Figure 2. Myogenin expression is sufficient to induce nuclear envelope microtubule-organizing center (NE-MTOC) formation in non-muscle cells.

(A) NIH3T3 fibroblasts were transfected with constructs encoding GFP, MyoD-GFP or myogenin-GFP (Myog-GFP). After three days, PCM-1 localization was assessed by immunostaining. Arrows indicate nuclei of transfected cells which have recruited PCM‑1. Scale bars: 10 µm. (B) Quantification of (A) demonstrating that myogenin induces nuclear envelope localization of PCM‑1 more efficiently than MyoD. Data are represented as individual biological replicates (n = 3), together with mean ± SD. ***: p < 0.001; 95% CI of difference Myog-GFP vs. MyoD-GFP = 30.99% to 49.22%. n = 3. (C-H) NIH3T3 Tet-ON mScarlet or MYOG-2A-mScarlet (MYOG-mScarlet) cells were treated with doxycycline (Dox) for three days. After immunostaining, nuclear envelope localization of PCM-1 (C-D), PCNT (E-F), and AKAP9 (G-H) was analyzed and quantified. Data are depicted as violin plots. Red line indicates the median, dotted lines indicate the 25% and 75% percentile. ***: p < 0.001. Scale bars: 20 µm (I) Immunostaining of MYOG-mScarlet cells treated with Dox for three days showing the presence of nesprin‑1α+ nuclei. Scale bars: 20 µm (J) RT-PCR analysis of MYOG-mScarlet cells in the absence of Dox (-Dox) or treated with Dox for the indicated time points demonstrating that nesprin‑1α is upregulated upon myogenin expression. Gapdh was used as equal input control. (K) ChIP-PCR analysis of Dox-treated MYOG-mScarlet cells using an anti-myogenin antibody or an IgG1 control showing that myogenin binds an E-box in the nesprin-1α promoter region. (L-M) Immunostaining of α-tubulin and subsequent quantification of nuclear envelope coverage after 30s of microtubule regrowth following cold-induced microtubule depolymerization in mScarlet or MYOG-mScarlet cells treated with Dox for three days. Data are depicted as violin plots. Red line indicates the median, dotted lines indicate the 25% and 75% percentile. ***: p < 0.001. Scale bars: 20 µm. N numbers indicate total number of analyzed nuclei pooled from three biological replicates.

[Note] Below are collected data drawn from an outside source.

Example serialize_ngn : parse (serialize ngn_sdp) = Ok ngn_sdp.
Proof. by vm_compute. Qed.

Example find_rtpmap_ngn :
  find_rtpmap ngn_sdp 0 = Some (mkRtpMap 0 "PCMU" 8000 None) /\ find_rtpmap ngn_sdp 96 = None.
Proof. by vm_compute. Qed.

(** ** Well-formed descriptions *)

(** The rest of a line: no line feed, no trailing carriage return. *)
Definition text_ok (s : string) : Prop :=
  no_char LF s = true /\ trim_end_char CR s = s /\ is_utf8 s = true.
Definition word_ok (s : string) : Prop := is_word s = true /\ is_utf8 s = true.

Definition attr_ok (a : Attribute) : Prop :=
  text_ok (format_attr a) /\ no_char ":" (attr_key a) = true.
Definition origin_ok (o : Origin) : Prop :=
  word_ok (o_username o) /\ u64 (o_session_id o) /\ u64 (o_session_version o) /\
  ip_ok (o_address o).
Definition connection_ok (c : Connection) : Prop := ip_ok (c_address c).
Definition timing_ok (t : Timing) : Prop := u64 (t_start t) /\ u64 (t_stop t).

Record media_ok (m : MediaDescription) : Prop := {
  mo_media : word_ok (m_media m);
  mo_port : u16 (m_port m);
  mo_protocol : validate_proto (m_protocol m) = Ok (m_protocol m);
  mo_formats : m_formats m <> [] /\ Forall word_ok (m_formats m);
  mo_connection : forall c, m_connection m = Some c -> connection_ok c;
  mo_attributes : Forall attr_ok (m_attributes m) }.

Record sdp_ok (s : SessionDescription) : Prop := {
  so_version : u32 (s_version s);
  so_origin : origin_ok (s_origin s);
  so_name : text_ok (s_name s);
  so_connection : forall c, s_connection s = Some c -> connection_ok c;
  so_timing : timing_ok (s_timing s);
  so_attributes : Forall attr_ok (s_attributes s);
  so_media : Forall media_ok (s_media s) }.

(** ** Lines *)

Definition attr_line (a : Attribute) : string := "a=" +:+ format_attr a.
Definition connection_line (c : Connection) : string := "c=" +:+ format_connection c.
Definition media_lines (m : MediaDescription) : list string :=
  ("m=" +:+ format_media m) ::
  map connection_line (option_list (m_connection m)) ++ map attr_line (m_attributes m).
Definition header_lines (s : SessionDescription) : list string :=
  ["v=" +:+ print_uint (s_version s); "o=" +:+ format_origin (s_origin s); "s=" +:+ s_name s] ++
  map connection_line (option_list (s_connection s)) ++
  ["t=" +:+ format_timing (s_timing s)] ++ map attr_line (s_attributes s).
Definition sdp_lines (s : SessionDescription) : list string :=
  header_lines s ++ concat (map media_lines (s_media s)).

Fixpoint lines_text (l : list string) : string :=
  match l with [] => "" | x :: l => x +:+ crlf +:+ lines_text l end.

Lemma lines_text_app a b : lines_text (a ++ b) = lines_text a +:+ lines_text b.
Proof. induction a as [|x a IH]; cbn [lines_text app]; [done|]. by rewrite IH, !str_app_assoc. Qed.

Lemma write_attrs_lines out l : write_attrs out l = out +:+ lines_text (map attr_line l).
Proof.
  unfold write_attrs. revert out. induction l as [|a l IH]; intros out; cbn [fold_left map lines_text].
  - by rewrite str_app_nil_r.
  - rewrite IH. unfold writeln_crlf, attr_line. by rewrite !str_app_assoc.
Qed.

Lemma write_connection_lines out c :
  write_connection out c = out +:+ lines_text (map connection_line (option_list c)).
Proof.
  destruct c as [c|]; cbn [write_connection option_list map lines_text].
  - done.
  - by rewrite str_app_nil_r.
Qed.

Lemma write_media_lines out m : write_media out m = out +:+ lines_text (media_lines m).
Proof.
  unfold write_media, media_lines. rewrite write_attrs_lines, write_connection_lines.
  cbn [lines_text]. rewrite lines_text_app. unfold writeln_crlf. by rewrite !str_app_assoc.
Qed.

Lemma serialize_lines s : serialize s = lines_text (sdp_lines s).
Proof.
  assert (forall ms out, fold_left write_media ms out =
    out +:+ lines_text (concat (map media_lines ms))) as Hm.
  { induction ms as [|m ms IH]; intros out; cbn [fold_left map concat].
    - by rewrite str_app_nil_r.
    - by rewrite IH, write_media_lines, lines_text_app, str_app_assoc. }
  unfold serialize, sdp_lines, header_lines. rewrite Hm, write_attrs_lines.
  unfold writeln_crlf. rewrite write_connection_lines, !lines_text_app.
  cbn [lines_text]. rewrite !str_app_nil_r, !str_app_assoc. done.
Qed.

(** A line that is read back as it is written. *)
Definition line_ok (l : string) : Prop :=
  text_ok l /\ l <> "".

Lemma lines_of_text l : Forall line_ok l -> lines_of (lines_text l) = l.
Proof.
  unfold lines_of. induction 1 as [|x l [(H1 & H2 & _) H3] Hl IH]; [done|].
  cbn [lines_text]. change (crlf +:+ lines_text l) with (String CR "" +:+ String LF (lines_text l)).
  rewrite <- str_app_assoc, split_on_app.
  - cbn [map]. rewrite trim_end_char_drop, H2. rewrite filter_cons_True by done. by rewrite IH.
  - by rewrite no_char_app, H1.
Qed.

Lemma typed_line_ok c v : text_ok v -> Ascii.eqb LF c = false -> (code c <? 0x80) = true ->
  line_ok (String c (String "=" v)).
Proof.
  intros (H1 & H2 & H3) Hc Ha. split; [split_and! | done].
  - unfold no_char in *. cbn [all_chars]. by rewrite Hc, H1.
  - change (String c (String "=" v)) with (String c "" +:+ String "=" v).
    destruct v as [|d v].
    + by apply trim_end_char_end.
    + change (String "=" (String d v)) with ("=" +:+ String d v).
      rewrite <- str_app_assoc. by apply trim_end_char_app.
  - apply (is_utf8_app (String c (String "=" ""))); [|done]. apply ascii_utf8. cbn. by rewrite Ha.
Qed.

Lemma split_typed_line c v : (code c <? 0x80) = true -> is_utf8 v = true ->
  split_type_value (String c (String "=" v)) = Ok (String c "", v).
Proof.
  intros Hc Hv. unfold split_type_value. cbn [next_char utf8_head]. rewrite Hc.
  cbn [ok_or mbind outcome_bind str_take str_drop next_char utf8_head].
  change (code "=" <? 0x80) with true. cbn [ok_or mbind outcome_bind str_take].
  unfold slice_from. cbn [str_drop String.length]. rewrite is_utf8_boundary by done.
  by destruct v.
Qed.

(** ** Printing and reading the fields *)

Lemma print_ip_word a : ip_ok a -> is_word (print_ip a) = true.
Proof.
  intros Ha. apply graph_word.
  - intros He. apply parse_print_ip in Ha. rewrite He in Ha. done.
  - eapply all_chars_impl; [apply addr_graph | apply print_ip_addr].
Qed.

Lemma addrtype_word a : is_word (addrtype_of a) = true.
Proof. by destruct a. Qed.

Lemma sdp_parse_ip_print a : ip_ok a ->
  sdp_parse_ip (print_ip a) (addrtype_of a) = Ok a /\ check_addrtype (addrtype_of a) = Ok tt.
Proof.
  intros Ha. unfold sdp_parse_ip. rewrite parse_print_ip by done. by destruct a.
Qed.

Lemma parse_format_origin o : origin_ok o -> parse_origin (format_origin o) = Ok o.
Proof.
  intros ([Hu _] & Hs & Hv & Ha). unfold parse_origin.
  replace (format_origin o) with (join " " [o_username o; print_uint (o_session_id o);
    print_uint (o_session_version o); "IN"; addrtype_of (o_address o); print_ip (o_address o)])
    by reflexivity.
  rewrite split_whitespace_join.
  - cbn [String.eqb ensure]. destruct (sdp_parse_ip_print _ Ha) as [H1 H2].
    change (String.eqb "IN" "IN") with true. cbn [ensure mbind outcome_bind].
    rewrite H2. cbn [mbind outcome_bind]. rewrite H1. cbn [mbind outcome_bind].
    rewrite !parse_print_uint by (done || lia). by destruct o.
  - repeat constructor; auto using print_uint_word, addrtype_word, print_ip_word.
Qed.

Lemma before_char_no_char c s : no_char c s = true -> before_char c s = s.
Proof. intros H. unfold before_char. by rewrite split_on_no_char. Qed.

Lemma parse_format_connection c : connection_ok c ->
  parse_connection (format_connection c) = Ok c.
Proof.
  intros Ha. unfold parse_connection.
  replace (format_connection c) with (join " " ["IN"; addrtype_of (c_address c); print_ip (c_address c)])
    by done.
  rewrite split_whitespace_join.
  - destruct (sdp_parse_ip_print _ Ha) as [H1 H2].
    change (String.eqb "IN" "IN") with true. cbn [ensure mbind outcome_bind].
    rewrite H2. cbn [mbind outcome_bind].
    rewrite before_char_no_char by (apply addr_no_char, print_ip_addr; done).
    rewrite H1. by destruct c.
  - repeat constructor; auto using addrtype_word, print_ip_word.
Qed.

Lemma parse_format_timing t : timing_ok t -> parse_timing (format_timing t) = Ok t.
Proof.
  intros [Hs Hp]. unfold parse_timing.
  change (format_timing t) with (join " " [print_uint (t_start t); print_uint (t_stop t)]).
  rewrite split_whitespace_join by (repeat constructor; apply print_uint_word).
  rewrite !parse_print_uint by (done || lia). by destruct t.
Qed.

Lemma parse_format_attr a : no_char ":" (attr_key a) = true -> parse_attribute (format_attr a) = a.
Proof.
  intros H. unfold parse_attribute. destruct a as [k | k v]; cbn [format_attr attr_key] in *.
  - by rewrite split_once_None.
  - change (k +:+ ":" +:+ v) with (k +:+ String ":" v). by rewrite split_once_no_char.
Qed.

Lemma token_chars l : check_tokens l = Ok tt ->
  Forall (fun t => t <> "" /\ all_chars is_rfc4566_token_char t = true) l.
Proof.
  induction l as [|t l IH]; [constructor|]. cbn [check_tokens]. intros H. inv_outcome.
  constructor; [|by apply IH]. split; [|done]. by apply String.eqb_neq, negb_true_iff.
Qed.

Lemma proto_word p : validate_proto p = Ok p -> is_word p = true /\ is_utf8 p = true.
Proof.
  unfold validate_proto. intros H. inv_outcome. destruct a0. apply token_chars in Heq0.
  assert (all_chars is_graph p = true) as Hg.
  { rewrite <- (join_split_on "/" p). induction Heq0 as [|t l [_ Ht] Hl IH]; [done|].
    apply (all_chars_impl _ is_graph) in Ht;
      [|intros c; apply implb_true_iff; revert c; apply ascii_exhaust; by vm_compute].
    destruct l as [|u l]; [done|].
    change (join "/" (t :: u :: l)) with (t +:+ "/" +:+ join "/" (u :: l)).
    by rewrite !all_chars_app, Ht, IH. }
  split.
  - apply graph_word; [by apply String.eqb_neq, negb_true_iff | done].
  - apply ascii_utf8. unfold is_ascii_str. eapply all_chars_impl; [|done].
    unfold is_graph. intros c. lia.
Qed.

Lemma format_media_join m :
  format_media m = join " " (m_media m :: print_uint (m_port m) :: m_protocol m :: m_formats m).
Proof.
  unfold format_media.
  assert (forall l a b, fold_left (fun s f => s +:+ " " +:+ f) l (a +:+ " " +:+ b) =
    a +:+ " " +:+ fold_left (fun s f => s +:+ " " +:+ f) l b) as Hf.
  { induction l as [|x l IH]; intros a b; cbn [fold_left]; [done|].
    rewrite <- IH. by rewrite !str_app_assoc. }
  assert (forall l x, fold_left (fun s f => s +:+ " " +:+ f) l x = join " " (x :: l)) as Hj.
  { induction l as [|y l IH]; intros x; cbn [fold_left]; [done|]. rewrite Hf, IH. done. }
  rewrite !Hf, Hj. done.
Qed.

Lemma parse_format_media m : media_ok m ->
  parse_media (format_media m) =
  Ok (mkMedia (m_media m) (m_port m) (m_protocol m) (m_formats m) None []).
Proof.
  intros [[Hm _] Hp Hpr [Hne Hf] _ _]. unfold parse_media. rewrite format_media_join.
  rewrite split_whitespace_join.
  - destruct (m_formats m) as [|f fs]; [done|].
    rewrite before_char_no_char by (apply digits_no_char; [done | apply print_uint_digits]).
    rewrite parse_print_uint by (done || lia). cbn [ok_or mbind outcome_bind]. by rewrite Hpr.
  - repeat (constructor; auto using print_uint_word); [by apply proto_word|].
    eapply Forall_impl; [done|]. by intros w [? _].
Qed.

(** ** The written lines are plain *)

Lemma trim_end_char_no_char c s : no_char c s = true -> trim_end_char c s = s.
Proof.
  intros H. unfold trim_end_char. unfold no_char in H. rewrite <- all_chars_rev in H.
  destruct (str_rev s) as [|d r] eqn:Hr; [by rewrite <- (str_rev_invol s), Hr|].
  cbn [all_chars drop_while] in *. apply andb_true_iff in H as [H _].
  apply negb_true_iff in H. rewrite H, <- Hr. apply str_rev_invol.
Qed.

Lemma words_text_ok l : Forall word_ok l -> text_ok (join " " l).
Proof.
  intros Hl.
  assert (forall c, ((9 <=? code c) && (code c <=? 13)) || (code c =? 32) = true ->
    Ascii.eqb c " " = false -> no_char c (join " " l) = true) as Hn.
  { intros c Hc Hs. induction Hl as [|w l [Hw _] Hl IH]; [done|].
    apply (word_no_char c) in Hw; [|done]. destruct l as [|v l]; [done|].
    change (join " " (w :: v :: l)) with (w +:+ " " +:+ join " " (v :: l)).
    rewrite !no_char_app, Hw, IH. unfold no_char. cbn [all_chars]. by rewrite Hs. }
  split_and!; [by apply Hn | by apply trim_end_char_no_char, Hn |].
  apply is_utf8_join; [done|]. eapply Forall_impl; [done|]. by intros w [_ ?].
Qed.

Lemma ascii_word_ok s : is_word s = true -> is_ascii_str s = true -> word_ok s.
Proof. split; [done | by apply ascii_utf8]. Qed.

Lemma print_uint_word_ok z : word_ok (print_uint z).
Proof. split; [apply print_uint_word | apply digits_utf8, print_uint_digits]. Qed.

Lemma addr_word_ok a : ip_ok a -> word_ok (print_ip a).
Proof.
  intros Ha. apply ascii_word_ok; [by apply print_ip_word|].
  eapply all_chars_impl; [|apply print_ip_addr]. intros c Hc%addr_graph.
  unfold is_graph in Hc. lia.
Qed.

Lemma addrtype_word_ok a : word_ok (addrtype_of a).
Proof. by destruct a. Qed.

Create HintDb sdp.
Lemma in_word_ok : word_ok "IN".
Proof. by apply ascii_word_ok. Qed.
#[export] Hint Resolve print_uint_word_ok addr_word_ok addrtype_word_ok in_word_ok : sdp.

(** Every element of a literal list. *)
Ltac each := repeat (apply Forall_cons_2; [by eauto with sdp|]); apply Forall_nil_2.

Lemma origin_text o : origin_ok o -> text_ok (format_origin o).
Proof.
  intros (? & ? & ? & ?).
  apply (words_text_ok [o_username o; print_uint (o_session_id o);
    print_uint (o_session_version o); "IN"; addrtype_of (o_address o); print_ip (o_address o)]).
  each.
Qed.

Lemma connection_text c : connection_ok c -> text_ok (format_connection c).
Proof.
  intros ?. apply (words_text_ok ["IN"; addrtype_of (c_address c); print_ip (c_address c)]).
  each.
Qed.

Lemma timing_text t : text_ok (format_timing t).
Proof.
  apply (words_text_ok [print_uint (t_start t); print_uint (t_stop t)]).
  each.
Qed.

Lemma media_text m : media_ok m -> text_ok (format_media m).
Proof.
  intros [Hm _ Hp [_ Hf] _ _]. rewrite format_media_join. apply words_text_ok.
  constructor; [done|]. constructor; [eauto with sdp|]. constructor; [by apply proto_word | done].
Qed.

Figure 2—figure supplement 1. Myogenin is required for MyoD-induced nuclear envelope recruitment of PCM-1.

(A) Three days after ectopic expression of MyoD-GFP in NIH3T3 fibroblasts, immunostaining revealed that nuclear PCM-1 localization is associated with high myogenin (Myog) expression (yellow arrowhead). (B) NIH3T3 cells were treated with negative control (si-ctrl) or myogenin (si-Myog) siRNA and 24 hr later transfected with a construct encoding MyoD-GFP. Immunofluorescence staining indicates that myogenin is required for MyoD-induced PCM-1 nuclear recruitment. (C) C2C12 cells were transfected with the indicated siRNAs and differentiated for 2 days. RT-PCR analysis reveals that depletion of MyoD reduces myogenin levels in differentiating myoblasts but not vice versa. Scale bars (A, B): 10 µm.

Figure 2—figure supplement 2. Myogenin targets are specifically precipitated in induced MYOG-mScarlet cells.

Chromatin immunoprecipitation (ChIP) was performed on the indicated lysates using the anti-myogenin antibody or an isotype control (IgG). The relative abundance of (A) the Syne1 α-isoform promoter region, (B) an intronic region of Syne1 (negative control), or (C) the desmin promoter region (positive control) were determined by qPCR. Data are represented as individual biological replicates (n = 3), together with mean ± SD. ns: p>0.05; ***p<0.01; ****p<0.001.

Figure 2—figure supplement 3. Microtubule depolymerization in mScarlet and MYOG-mScarlet cells.

Immunostaining of α-tubulin in mScarlet or MYOG-mScarlet cells treated with doxycycline (Dox) for 3 days following cold-induced microtubule depolymerization without regrowth. Scale bar = 20 µm.